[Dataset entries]
·····

(** * Portfolio manager: the scanner -> validation -> watchlist -> order pipeline

    A shallow embedding of [screener.py] and the order sweep of [main.py].

    Conventions of the model.
    - A Python [str] is a list of ASCII characters ([list ascii]); [txt]
      turns a literal into one.  Case mapping, white space and the regular
      expression classes are the ASCII ones.
    - A text file is the list of its lines, each line without its line
      terminator; a file that does not exist is [None].  Every line the
      programs write ends in a newline, so a file is always a sequence of
      complete lines.  Reads and writes are assumed to succeed.
    - Python floats are an abstract type with the operations the code
      applies to them ([FloatOps]); no law is assumed about them.
    - The collaborators (price history, brokerage) are oracles indexed by
      the number of calls made so far, and every call is recorded in a
      trace. *)

From Stdlib Require Import Ascii String List Arith Bool Lia ZArith QArith DecimalString.
From stdpp Require Import base list gmap strings.
Import ListNotations.

Local Open Scope nat_scope.
Local Open Scope list_scope.

(** ** Text *)

Module Text.

Abbreviation str := (list ascii).

Definition txt (s : string) : str := list_ascii_of_string s.

Definition code (c : ascii) : nat := nat_of_ascii c.

Definition between (lo hi : nat) (c : ascii) : bool :=
  (lo <=? code c) && (code c <=? hi).

Definition is_upper : ascii -> bool := between 65 90.
Definition is_lower : ascii -> bool := between 97 122.
Definition is_digit : ascii -> bool := between 48 57.

(** [\w] of the [re] module, on ASCII. *)
Definition is_word (c : ascii) : bool :=
  is_upper c || is_lower c || is_digit c || (code c =? 95).

(** [str.isspace] on ASCII: tab, LF, VT, FF, CR, FS, GS, RS, US, space. *)
Definition is_space (c : ascii) : bool :=
  between 9 13 c || between 28 32 c.

Definition upper_char (c : ascii) : ascii :=
  if is_lower c then ascii_of_nat (code c - 32) else c.

Definition lower_char (c : ascii) : ascii :=
  if is_upper c then ascii_of_nat (code c + 32) else c.
(** * sitemon.sh: the per-site health monitor and its supervisor

    A shallow embedding of [src/sitemon.sh].  Shell variables that only ever
    hold integers are kept as [Z] with bash's 64-bit wrap-around made
    explicit; every other variable is a [string].  External commands
    ([date], [tee], [curl], [sleep], [pkill]) appear as events of a
    chronological trace; what [date] prints and what the probing [curl]
    answers are supplied by the environment. *)

From Stdlib Require Import ZArith String List Lia Ascii Bool.
From stdpp Require Import gmap strings list fin_maps pretty.
Import ListNotations.
Open Scope Z_scope.

(** ** Shell arithmetic and the [test] builtin *)

Module Shell.

(** [$(( ))] computes in [intmax_t]: signed, 64 bits, silent wrap-around. *)
Definition intmax_wrap (z : Z) : Z := (z + 2 ^ 63) mod 2 ^ 64 - 2 ^ 63.

Definition INTMAX_MAX : Z := 2 ^ 63 - 1.
Definition INTMAX_MIN : Z := - 2 ^ 63.

Definition add (a b : Z) : Z := intmax_wrap (a + b).
Definition mul (a b : Z) : Z := intmax_wrap (a * b).
(** [%] truncates toward zero, as in C. *)
Definition rem (a b : Z) : Z := Z.rem a b.

(** Characters skipped by [strtoimax] before the number. *)
Definition isspace (c : ascii) : bool :=
  let n := nat_of_ascii c in
  (Nat.eqb n 32 || (Nat.leb 9 n && Nat.leb n 13))%bool.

·····

Exercise directions:
Copy over exactly the lines above from the one with "(** Characters skipped" to the last, both included, and no others.

Your response:
(** Characters skipped by [strtoimax] before the number. *)
Definition isspace (c : ascii) : bool :=
  let n := nat_of_ascii c in
  (Nat.eqb n 32 || (Nat.leb 9 n && Nat.leb n 13))%bool.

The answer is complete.